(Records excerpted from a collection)
(** ** The inputs of a decode gate *)

(** C3 as stated fails: for width 2 and address 0 the first digit is 0, and
    the decode gate placed for address 0, at (4, 0, 0), is wired from the
    true line (1, 1, 0), not from the complement line (2, 1, 0). *)
Lemma create_decoder_wiring_counterexample :
  create_decoder 2 = Ok decoder_2 ∧
  decode_pos 2 0 = (4, 0, 0) ∧
  decoder_number 2 0 !! 0%nat = Some "0"%char ∧
  wired decoder_2 (1, 2 - 0 - 1, 0) (4, 0, 0) ∧
  ¬ wired decoder_2 (2, 2 - 0 - 1, 0) (4, 0, 0).
Proof.
  assert (connections <$> logic_gates decoder_2 !! 4%nat = Some [6; 7]%nat) as H4
    by (vm_compute; reflexivity).
  assert (connections <$> logic_gates decoder_2 !! 5%nat = Some [8; 9]%nat) as H5
    by (vm_compute; reflexivity).
  split; [vm_compute; reflexivity|]. split; [vm_compute; reflexivity|].
  split; [vm_compute; reflexivity|]. split.
  - exists 4%nat, 6%nat. split; [vm_compute; reflexivity|].
    split; [vm_compute; reflexivity|].
    apply (drives_lookup _ _ _ _ H4). left.
  - intros (s & t & Hs & Ht & Hdr).
    rewrite get_block_run in Hs, Ht. vm_compute in Hs, Ht.
    injection Hs as <-. injection Ht as <-.
    apply (drives_lookup _ _ _ _ H5) in Hdr.
    rewrite !elem_of_cons in Hdr. destruct Hdr as [Hdr|[Hdr|Hdr]]; [lia|lia|].
    by apply elem_of_nil in Hdr.
Qed.

(** C3, amended. For a width [w >= 2], [create_decoder] returns, and for
    every address [index] whose decode gate is placed, that gate (the gate
    number [3w + index], at [decode_pos w index]) has, for each bit position
    [off] below [w], 0 the most significant: the string [number] of [index]
    has [w] digits and its digit [off] is bit [w - 1 - off] of [index]; when
    that bit is 1 the gate has a wire from the complement line
    (2, w-off-1, 0) and none from the true line (1, w-off-1, 0); when it is 0
    a wire from the true line (1, w-off-1, 0) and none from the complement
    line (2, w-off-1, 0). *)
Theorem create_decoder_wiring (w : Z) :
  2 ≤ w →
  ∃ c, create_decoder w = Ok c ∧
    ∀ index (off : nat),
      0 ≤ index < grid_split w * grid_rows w → Z.of_nat off < w →
      get_block (decode_pos w index) c = (Ok (Some (Z.to_nat (3 * w + index))), c) ∧
      position <$> logic_gates c !! Z.to_nat (3 * w + index) = Some (decode_pos w index) ∧
      len (decoder_number w index) = w ∧
      decoder_number w index !! off
        = Some (if Z.testbit index (w - 1 - Z.of_nat off) then "1"%char else "0"%char) ∧
      (Z.testbit index (w - 1 - Z.of_nat off) = true →
         wired c (2, w - Z.of_nat off - 1, 0) (decode_pos w index) ∧
         ¬ wired c (1, w - Z.of_nat off - 1, 0) (decode_pos w index)) ∧
      (Z.testbit index (w - 1 - Z.of_nat off) = false →
         wired c (1, w - Z.of_nat off - 1, 0) (decode_pos w index) ∧
         ¬ wired c (2, w - Z.of_nat off - 1, 0) (decode_pos w index)).
Proof.
  intros Hw. destruct (create_decoder_layout w Hw) as (c & Hc & [_ _ Hs] & Hd).
  destruct (create_decoder_wf w Hw) as (c' & Hc' & Hwf).
  rewrite Hc in Hc'. injection Hc' as <-.
  exists c. split; [done|]. intros index off Hidx Hoffw.
  pose proof (grid_split_bounds w Hw) as Hsp.
  pose proof (grid_rows_bounds w Hw) as [Hrows Hsr].
  set (u := index `div` grid_rows w). set (y := index `mod` grid_rows w).
  assert (index = u * grid_rows w + y) as Hi
    by (unfold u, y; rewrite Z.mul_comm; apply Z.div_mod; lia).
  assert (0 ≤ y < grid_rows w) as Hy by (apply Z.mod_pos_bound; lia).
  assert (0 ≤ u < grid_split w) as Hu.
  { split; [apply Z.div_pos; lia|]. apply Z.div_lt_upper_bound; lia. }
  assert (0 ≤ index < 2 ^ w) as Hidx' by lia.
  set (char := if Z.testbit index (w - 1 - Z.of_nat off) then "1"%char else "0"%char).
  assert (decoder_number w index !! off = Some char) as Hoff
    by (apply decoder_number_testbit; lia).
  destruct (decoder_number_lookup w index off char) as [Hlt Hbit]; [lia|done|done|].
  assert (slot_at c (decode_pos w index) = Some (Z.to_nat (3 * w + index))) as Hdp.
  { rewrite Hs. unfold decode_pos. fold u y. split_slot_cases. }
  assert (∀ x, 1 ≤ x ≤ 2 →
    slot_at c (x, w - Z.of_nat off - 1, 0)
    = Some (Z.to_nat (3 * (w - Z.of_nat off - 1) + x))) as Hline
    by (intros x Hx; rewrite Hs; split_slot_cases).
  assert (wired c (1 + int_digit char, w - Z.of_nat off - 1, 0) (decode_pos w index)) as Hyes.
  { eexists _, _. rewrite !get_block_run, Hdp, Hline by lia.
    split; [done|]. split; [done|]. apply Hd. right.
    exists u, y, off, char. rewrite <- Hi.
    split; [unfold placed_decode; lia|]. split; [done|]. split; f_equal; lia. }
  assert (¬ wired c (2 - int_digit char, w - Z.of_nat off - 1, 0) (decode_pos w index)) as Hno.
  { intros (s & t & Hps & Hpt & Hdr).
    rewrite get_block_run in Hps, Hpt. rewrite Hdp in Hpt. rewrite Hline in Hps by lia.
    injection Hps as <-. injection Hpt as <-.
    apply Hd in Hdr as [(y' & Hy' & _ & Ht)|(u' & y' & off' & char' & Hpl & Hoff' & Hs' & Ht)].
    - lia.
    - unfold placed_decode in Hpl.
      assert (0 ≤ u' * grid_rows w) by (apply Z.mul_nonneg_nonneg; lia).
      assert (index = u' * grid_rows w + y') as Hi' by lia.
      rewrite <- Hi' in Hoff'.
      destruct (decoder_number_lookup w index off' char') as [Hlt' Hbit'];
        [lia|done|done|].
      assert (off' = off) as -> by lia.
      rewrite Hoff in Hoff'. injection Hoff' as <-. lia. }
  split; [by rewrite get_block_run, Hdp|].
  split; [by apply (wf_indexed c Hwf)|].
  split; [apply decoder_number_length; lia|]. split; [done|].
  unfold char in Hyes, Hno. split; intros Hb; rewrite Hb in Hyes, Hno.
  - rewrite int_digit_1 in *. by split.
  - rewrite int_digit_0 in *. by split.
Qed.

Lemma create_decoder_wiring_witness :
  ∃ c, create_decoder 2 = Ok c ∧
    ∀ index (off : nat),
      0 ≤ index < grid_split 2 * grid_rows 2 → Z.of_nat off < 2 →
      get_block (decode_pos 2 index) c = (Ok (Some (Z.to_nat (3 * 2 + index))), c) ∧
      position <$> logic_gates c !! Z.to_nat (3 * 2 + index) = Some (decode_pos 2 index) ∧
      len (decoder_number 2 index) = 2 ∧
      decoder_number 2 index !! off
        = Some (if Z.testbit index (2 - 1 - Z.of_nat off) then "1"%char else "0"%char) ∧
      (Z.testbit index (2 - 1 - Z.of_nat off) = true →
         wired c (2, 2 - Z.of_nat off - 1, 0) (decode_pos 2 index) ∧
         ¬ wired c (1, 2 - Z.of_nat off - 1, 0) (decode_pos 2 index)) ∧
      (Z.testbit index (2 - 1 - Z.of_nat off) = false →
         wired c (1, 2 - Z.of_nat off - 1, 0) (decode_pos 2 index) ∧
         ¬ wired c (2, 2 - Z.of_nat off - 1, 0) (decode_pos 2 index)).
Proof. apply (create_decoder_wiring 2). lia. Defined.

(** ** The gate count of the decoder *)

(** C1 fails on the code: width 1 divides by [round(0.5) = 0], and for width
    6 the grid has [10 * 6 = 60] decode gates, so the decoder has 78 gates
    and not [3 * 6 + 2 ^ 6 = 82]. *)
Theorem create_decoder_gate_count_fails :
  create_decoder 1 = Raise ZeroDivisionError ∧
  grid_split 6 = 10 ∧ grid_rows 6 = 6 ∧
  ∃ c, create_decoder 6 = Ok c ∧ len (logic_gates c) = 78 ∧ 78 ≠ 3 * 6 + 2 ^ 6.
Proof.
  split; [vm_compute; reflexivity|]. split; [vm_compute; reflexivity|].
  split; [vm_compute; reflexivity|].
  destruct (create_decoder_gate_count 6) as (c & Hc & Hlen); [lia|].
  exists c. split; [done|]. split; [|lia]. rewrite Hlen. vm_compute. reflexivity.
Qed.

(** ** The outputs of the look-up table *)

(** C2 fails on the code: in [create_lut(2, 3, square_func)] the value for
    index 1 is "001", whose only 1 is output bit 0, the OR gate at (0, 2, 0)
    (slot 10); the decode gate the loop wires for index 1, at (3, 0, 0)
    (slot 8), is wired to slot 3 alone, the input gate of address bit 1 at
    (0, 1, 0).  With the default widths (8, 8) the decode gate for index 1,
    at (3, 6, 0), is wired to slot 0, the input gate of address bit 0. *)
Theorem create_lut_outputs_fail :
  create_lut 2 3 square_func = Ok lut_2_3 ∧
  square_func 1 3 = ["0"; "0"; "1"]%char ∧
  get_block (3, 0, 0) lut_2_3 = (Ok (Some 8%nat), lut_2_3) ∧
  connections <$> logic_gates lut_2_3 !! 8%nat = Some [3%nat] ∧
  (λ g, (position g, mode g)) <$> logic_gates lut_2_3 !! 3%nat = Some ((0, 1, 0), 0) ∧
  get_block (0, 2, 0) lut_2_3 = (Ok (Some 10%nat), lut_2_3) ∧
  (λ g, (position g, mode g)) <$> logic_gates lut_2_3 !! 10%nat = Some ((0, 2, 0), 1) ∧
  create_lut 8 8 square_func = Ok lut_default ∧
  square_func 1 8 = ["0"; "0"; "0"; "0"; "0"; "0"; "0"; "1"]%char ∧
  get_block (3, 6, 0) lut_default = (Ok (Some 278%nat), lut_default) ∧
  connections <$> logic_gates lut_default !! 278%nat = Some [0%nat] ∧
  (λ g, (position g, mode g)) <$> logic_gates lut_default !! 0%nat = Some ((0, 0, 0), 0).
Proof. repeat (apply conj; [vm_compute; reflexivity|]). vm_compute. reflexivity. Qed.

(** The coordinates [create_lut] wires an address gate to: one per 1 of the
    reversed string, at [y = output_bit_width + j - address_bit_width]; the
    OR gates are at [y = address_bit_width + j]. *)
Lemma lut_outputs_elem w m func p :
  p ∈ lut_outputs w m func ↔
  ∃ j : nat, func !! j = Some "1"%char ∧ p = (0, m + Z.of_nat j - w, 0).
Proof.
  unfold lut_outputs.
  assert (∀ l start acc,
    p ∈ foldl (λ outputs '(off, char),
                 if Ascii.eqb char "1" then outputs ++ [(0, off - w, 0)] else outputs)
              acc (enumerate start l) ↔
    p ∈ acc ∨ ∃ j : nat, l !! j = Some "1"%char ∧ p = (0, start + Z.of_nat j - w, 0)) as H.
  { induction l as [|x l IH]; intros start acc.
    - simpl. split; [by left|]. by intros [?|(j & ? & _)].
    - rewrite enumerate_cons. cbn [foldl]. rewrite IH. split.
      + intros [Hacc|(j & Hj & ->)].
        * destruct (Ascii.eqb_spec x "1") as [->|Hx]; [|by left].
          apply elem_of_app in Hacc as [Hacc|Hacc]; [by left|].
          apply list_elem_of_singleton in Hacc as ->.
          right. exists 0%nat. split; [done|]. do 2 f_equal. lia.
        * right. exists (S j). split; [done|]. do 2 f_equal. lia.
      + intros [Hacc|([|j] & Hj & ->)].
        * left. destruct (Ascii.eqb x "1"); [|done]. apply elem_of_app. by left.
        * left. injection Hj as ->. rewrite Ascii.eqb_refl. apply elem_of_app. right.
          apply list_elem_of_singleton. do 2 f_equal. lia.
        * right. exists j. split; [done|]. do 2 f_equal. lia. }
  rewrite H. split; [|by right]. intros [Hnil|?]; [|done]. by apply elem_of_nil in Hnil.
Qed.

(** With [output_bit_width = 2 * address_bit_width] the two coordinates
    agree.  In [create_lut(2, 4, square_func)] the gate wired for index [i]
    is the decode gate placed for address [3 - i], whose inputs
    ([create_decoder_wiring]) make it fire on address [i], and it drives the
    OR gates of the 1 bits of [i * i]: slots 10..13 are output bits 0..3. *)
Lemma create_lut_2_4_wiring :
  create_lut 2 4 square_func = Ok lut_2_4 ∧
  (λ g, (position g, connections g)) <$> logic_gates lut_2_4 !! 9%nat
    = Some (decode_pos 2 3, []) ∧
  (λ g, (position g, connections g)) <$> logic_gates lut_2_4 !! 8%nat
    = Some (decode_pos 2 2, [10%nat]) ∧
  (λ g, (position g, connections g)) <$> logic_gates lut_2_4 !! 7%nat
    = Some (decode_pos 2 1, [12%nat]) ∧
  (λ g, (position g, connections g)) <$> logic_gates lut_2_4 !! 6%nat
    = Some (decode_pos 2 0, [10%nat; 13%nat]) ∧
  (λ i, (position <$> logic_gates lut_2_4 !! i)) <$> [10; 11; 12; 13]%nat
    = [Some (0, 2, 0); Some (0, 3, 0); Some (0, 4, 0); Some (0, 5, 0)].
Proof. repeat (apply conj; [vm_compute; reflexivity|]). vm_compute. reflexivity. Qed.


(** * Further properties of the classes *)

(** ** The operation code of a gate *)

Lemma lower_char_idemp c : lower_char (lower_char c) = lower_char c.
Proof.
  destruct c as [b0 b1 b2 b3 b4 b5 b6 b7].
  destruct b0, b1, b2, b3, b4, b5, b6, b7; reflexivity.
Qed.

Lemma lower_idemp s : lower (lower s) = lower s.
Proof. induction s as [|c s IH]; simpl; [done|]. by rewrite lower_char_idemp, IH. Qed.

(** X1. The operation code [LogicGate.__init__] stores is one of 0..5, it
    depends on the name only up to letter case, and each code other than 0
    stands for exactly one lowercased name; every other name gives 0, the
    code of "and". *)
Theorem mode_code_names (md : string) :
  0 ≤ mode_code md ≤ 5 ∧
  mode_code (lower md) = mode_code md ∧
  (mode_code md = 1 ↔ lower md = "or"%string) ∧
  (mode_code md = 2 ↔ lower md = "xor"%string) ∧
  (mode_code md = 3 ↔ lower md = "nand"%string) ∧
  (mode_code md = 4 ↔ lower md = "nor"%string) ∧
  (mode_code md = 5 ↔ lower md = "xnor"%string).
Proof.
  unfold mode_code. rewrite lower_idemp. generalize (lower md). intros m.
  destruct (String.eqb_spec m "and") as [->|?]; [by repeat split|].
  destruct (String.eqb_spec m "or") as [->|?]; [by repeat split|].
  destruct (String.eqb_spec m "xor") as [->|?]; [by repeat split|].
  destruct (String.eqb_spec m "nand") as [->|?]; [by repeat split|].
  destruct (String.eqb_spec m "nor") as [->|?]; [by repeat split|].
  destruct (String.eqb_spec m "xnor") as [->|?]; by repeat split.
Qed.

Problem to work on:
Exact duplication is required for the lines above, from the line that contains "len (decoder_number 2 index) = 2 ∧" to the line that contains "(** ** The gate count of the decoder *)", inclusive; omit all others.

Answer for the task:
      len (decoder_number 2 index) = 2 ∧
      decoder_number 2 index !! off
        = Some (if Z.testbit index (2 - 1 - Z.of_nat off) then "1"%char else "0"%char) ∧
      (Z.testbit index (2 - 1 - Z.of_nat off) = true →
         wired c (2, 2 - Z.of_nat off - 1, 0) (decode_pos 2 index) ∧
         ¬ wired c (1, 2 - Z.of_nat off - 1, 0) (decode_pos 2 index)) ∧
      (Z.testbit index (2 - 1 - Z.of_nat off) = false →
         wired c (1, 2 - Z.of_nat off - 1, 0) (decode_pos 2 index) ∧
         ¬ wired c (2, 2 - Z.of_nat off - 1, 0) (decode_pos 2 index)).
Proof. apply (create_decoder_wiring 2). lia. Defined.

(** ** The gate count of the decoder *)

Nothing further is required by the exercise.